Disadvantages of Large Cap Mutual Funds:

  • The returns are not as considerably high as other mutual funds (Mid Cap, Small Cap funds)
  • Investments can be at risk if prior analyze are not done.
  • We have only 10 years of data for the best large cap mutual funds in India.
  • Decision on portfolio management is only with fund managers.

Conclusion:

In conclusion, investors should carefully consider important criteria including exit load, transaction fee, and cost ratio when thinking about the best large-cap mutual funds.

The transaction charge should be acceptable (between INR 100 and INR 150), the exit load should not be more than 1% of the total amount, and the appropriate expense ratio should be between INR 0.05% and INR 0.75%.

Investors can make informed selections and choose the best large cap mutual funds for their investing portfolio by paying attention to these factors.

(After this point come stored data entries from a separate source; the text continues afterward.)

(* ===== verification/RuntimeClient.v ===== *)
(** * The host side of the plugin runtime
    (apps/plugin-runtime/src/host/runtimeClient.ts)

    The server talks to the process of the plugin runtime over a control pipe and
    two data pipes.  The client is its parsers, the waiters of replies, the frames
    that come before the handshake and the responses that it streams; one turn of
    the event loop is one operation.  What a handler throws with nobody to catch it
    is recorded: in the server it ends the process. *)

From Stdlib Require Import ZArith Lia Bool Ascii String List.
From stdpp Require Import base decidable list sets.
From S2P Require Import Prelude Codec Json Frames ResponseStream.
Import Codec Json Frames.
Local Open Scope Z_scope.
Local Open Scope js_scope.

Module RuntimeClient.

(** The whole numbers among the numbers of JSON. *)
Class Numbers (N : Type) := {
  of_int : Z -> N;
  as_int : N -> option Z;
  as_of_int : forall z, as_int (of_int z) = Some z
}.

#[export] Instance whole_numbers : Numbers Z := {| of_int := fun z => z; as_int := Some; as_of_int := fun _ => eq_refl |}.

(** What a call or a handler throws. *)
Inductive Thrown :=
| Protocol (e : ProtocolErrorCode)
| NotConnected
| TypeError
| VersionMismatch
| EpochMismatch
| ErrorFrame
| ChildError.

(** Why a waiter is rejected. *)
Inductive Reject := TimedOut | ClientClosed | RuntimeExited | ChildFailed.

Inductive Predicate := IsHello | IsPong (rid : Z).

(** [waiter.predicate(frame)] *)
Definition matches (p : Predicate) (f : Frame) : bool :=
  match p with
  | IsHello => frameType (header f) =? HELLO
  | IsPong rid => (frameType (header f) =? PONG) && (requestId (header f) =? rid)
  end.
Lemma split_ok p ws : splitPluginPath p = Ok ws -> Forall plain ws /\ ((p = chars "." /\ ws = []) \/ (ws <> [] /\ p = join "/" ws)).
Proof.
  unfold splitPluginPath. case_bool_decide as Ed; [intros [= <-]; auto|].
  destruct (_ || _) eqn:E; [done|]. bools. cbn zeta. destruct (existsb special _) eqn:Es; [done|]. intros [= <-].
  split; [|right; split; [apply split_on_nonnil|by rewrite join_split]].
  apply Forall_forall. intros w Hw. pose proof (proj1 (Forall_forall _ _) (split_on_clean "/" p) w Hw) as Hc.
  assert (Sub : forall c, c ∈ w -> c ∈ p).
  { intros c Hcw. rewrite <- (join_split "/" p). clear -Hw Hcw. induction (split_on "/" p) as [|v vs IH]; [by apply elem_of_nil in Hw|].
    apply elem_of_cons in Hw as [->|Hw]; destruct vs as [|u us]; cbn [join]; rewrite ?elem_of_app; auto.
    - by apply elem_of_nil in Hw.
    - right. right. by apply IH. }
  split_and!; [done| | |].
  - intros Hb%Sub%has_char_elem. congruence.
  - intros Hb%Sub%has_char_elem. congruence.
  - destruct (special w) eqn:S; [|done]. exfalso. assert (existsb special (split_on "/" p) = true); [|congruence].
    apply existsb_exists. exists w. split; [by apply elem_of_In|done].
Qed.



End PathGate.

(** ** Statements on the core database *)

Module SqlGate.
Import PathGate.

(** What follows the first [*/]. *)
Fixpoint after_close (l : list ascii) : option (list ascii) :=
  match l with
  | c :: (d :: r) as r1 => if (c =? "*")%char && (d =? "/")%char then Some r else after_close r1
  | _ => None
  end.

(** [sql.replace(/\/\*[\s\S]*?\*\//g, ' ')]: every step drops a character. *)
Fixpoint strip_blocks (fuel : nat) (l : list ascii) : list ascii :=
  match fuel, l with
  | S f, c :: r =>
      if (c =? "/")%char && starts_with ["*"%char] r then
        match after_close (drop 1 r) with Some r' => " "%char :: strip_blocks f r' | None => c :: strip_blocks f r end
      else c :: strip_blocks f r
  | _, _ => []
  end.

Definition LF : ascii := ascii_of_nat 10.

(** [.replace(/--[^\n]*/g, ' ')]; [skipping] inside such a comment. *)
Fixpoint strip_lines (skipping : bool) (l : list ascii) : list ascii :=
  match l with
  | [] => []
  | c :: r =>
      if skipping then (if (c =? LF)%char then c :: strip_lines false r else strip_lines true r)
      else if (c =? "-")%char && starts_with ["-"%char] r then " "%char :: strip_lines true r
      else c :: strip_lines false r
  end.

Definition trimEnd (l : list ascii) : list ascii := rev (drop_while is_ws (rev l)).
(** What [settle] does to a call that waits. *)
Lemma settle_waits name k c p h :
  waits h -> calls h !! k = Some c -> phase c = Waiting -> argName (callArgs c) = name -> p <> Waiting ->
  waits (settle name k p h) /\ calls (settle name k p h) = <[k := MkCall (callArgs c) (budget c) (deadline c) p]> (calls h) /\
  eventStates (settle name k p h) = eventStates h /\ subscriptions (settle name k p h) = subscriptions h /\
  subscriptionsByPlugin (settle name k p h) = subscriptionsByPlugin h /\ pushed (settle name k p h) = pushed h.
Proof.
  intros W Hk Hw Hn Hp. destruct W as [O S I C M].
  destruct (proj1 (I name k)) as (set & G & Hin); [by exists c|]. destruct (S _ _ G) as [Nd Ne].
  unfold settle. rewrite G. cbn [set_waiters calls]. rewrite Hk. split; [|done].
  set (set' := List.filter _ set).
  set (m := match set' with [] => _ | _ => _ end).
  assert (Hset' : forall j, j ∈ set' <-> j ∈ set /\ j <> k).
  { intros j. unfold set'. rewrite elem_of_filter_bool, negb_true_iff, Nat.eqb_neq. done. }
  assert (Gm : forall n, map_get n m = if decide (name = n) then (match set' with [] => None | _ => Some set' end) else map_get n (waitersByEvent h)).
  { intros n. unfold m. destruct set'; [by apply map_get_del|apply map_get_set]. }
  split; cbn [set_calls set_waiters waitersByEvent waiterCount calls].
  - unfold m. destruct set'; [by apply map_del_ok|by apply map_set_ok].
  - intros n s. rewrite Gm. case_decide as E; [|apply S]. destruct set' as [|x r] eqn:Es; [done|]. intros [= <-]. split; [|done].
    rewrite <- Es. eapply sublist_NoDup; [exact Nd|]. apply filter_sublist.
  - intros n j. unfold waits_for at 1. cbn [calls set_calls set_waiters]. rewrite (waits_for_insert n j k c _ h _ Hk eq_refl). rewrite Gm. case_decide as Ej.
    + subst j. split; [by intros []|]. intros (s & Gs & Hs). exfalso. case_decide as En.
      * subst n. destruct set' as [|x r] eqn:Es; [done|]. injection Gs as <-. apply Hset' in Hs. tauto.
      * assert (Hx : waits_for n k h) by (apply I; eauto). destruct Hx as (d & Hd & _ & Hd'). congruence.
    + rewrite I. case_decide as En; [|done]. subst n. split.
      * intros (s & Gs & Hs). simplify_eq. assert (j ∈ set') as Hj by (apply Hset'; done).
        destruct set' as [|x r]; [by apply elem_of_nil in Hj|eauto].
      * intros (s & Gs & Hs). exists set. split; [done|]. destruct set' as [|x r] eqn:Es; [done|]. injection Gs as <-.
        apply Hset' in Hs. tauto.
  - rewrite C. pose proof (n_waiting_insert _ k c (MkCall (callArgs c) (budget c) (deadline c) p) Hk) as E.
    unfold is_waiting in E. cbn in E. rewrite Hw in E. destruct p; try done; lia.
  - lia.
Qed.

Frequently Asked Questions about best large cap mutual funds:

Which Large Cap Mutual Fund is Best for 2023?

The Best Large Cap Mutual Funds in 2023 are Axis Bluechip Fund, Mirae Asset Large Cap Fund, SBI Bluechip Fund, ICICI Prudential Bluechip Fund, Canara Robeco Bluechip Equity Fund. All the above funds are Direct plans. We have picked on the basis of Performance from inception, Expense ratio, AUM, and risk compared to the benchmark.

Where do Large Cap Mutual Funds Invest?

Large Cap funds invest in the top 100 companies of India. The top 100 are chosen based on the market capitalization of more than 20,000 crores. As these companies are well-established and stable, the investment returns will also be durable.

Which Mutual Funds is Given the Highest Return?

From the list of the best large cap mutual funds, we picked the top 3 funds on returns from inception. In this case, the mutual funds with the highest returns are Axis Bluechip Fund Direct-Growth, Mirae Asset Large Cap Fund Direct-Growth, and SBI Bluechip fund Direct Growth.

Is it Good to Invest in Large Cap Mutual Funds?

Is it Good to Invest in Large Cap Mutual Funds?

Are Large Cap Mutual Funds high risk?

On average, only a few funds among the picked large cap mutual funds are mapped under high risk. Major large-cap funds have risk meters ranging from low to moderate.

Even, these risk meters can be nullified if you invest for long term.

What Kind of Returns can I earn from Large Cap Funds

The returns from Large Cap Funds are 2-3x times higher than the inflation of India. Here is the average return from the top 10 large cap mutual funds is 15.22% (average) for the last 5 years, and 15.3% (average) for the last 9 years.

Should I Invest in Large Cap Mutual Funds?

Yes, Large Cap funds should be a slice of your asset allocation. Investing in large cap funds provide you stable returns, with lower risk compared to other equity mutual funds. But, it is purely on basis of your investment goal, and risk appetite.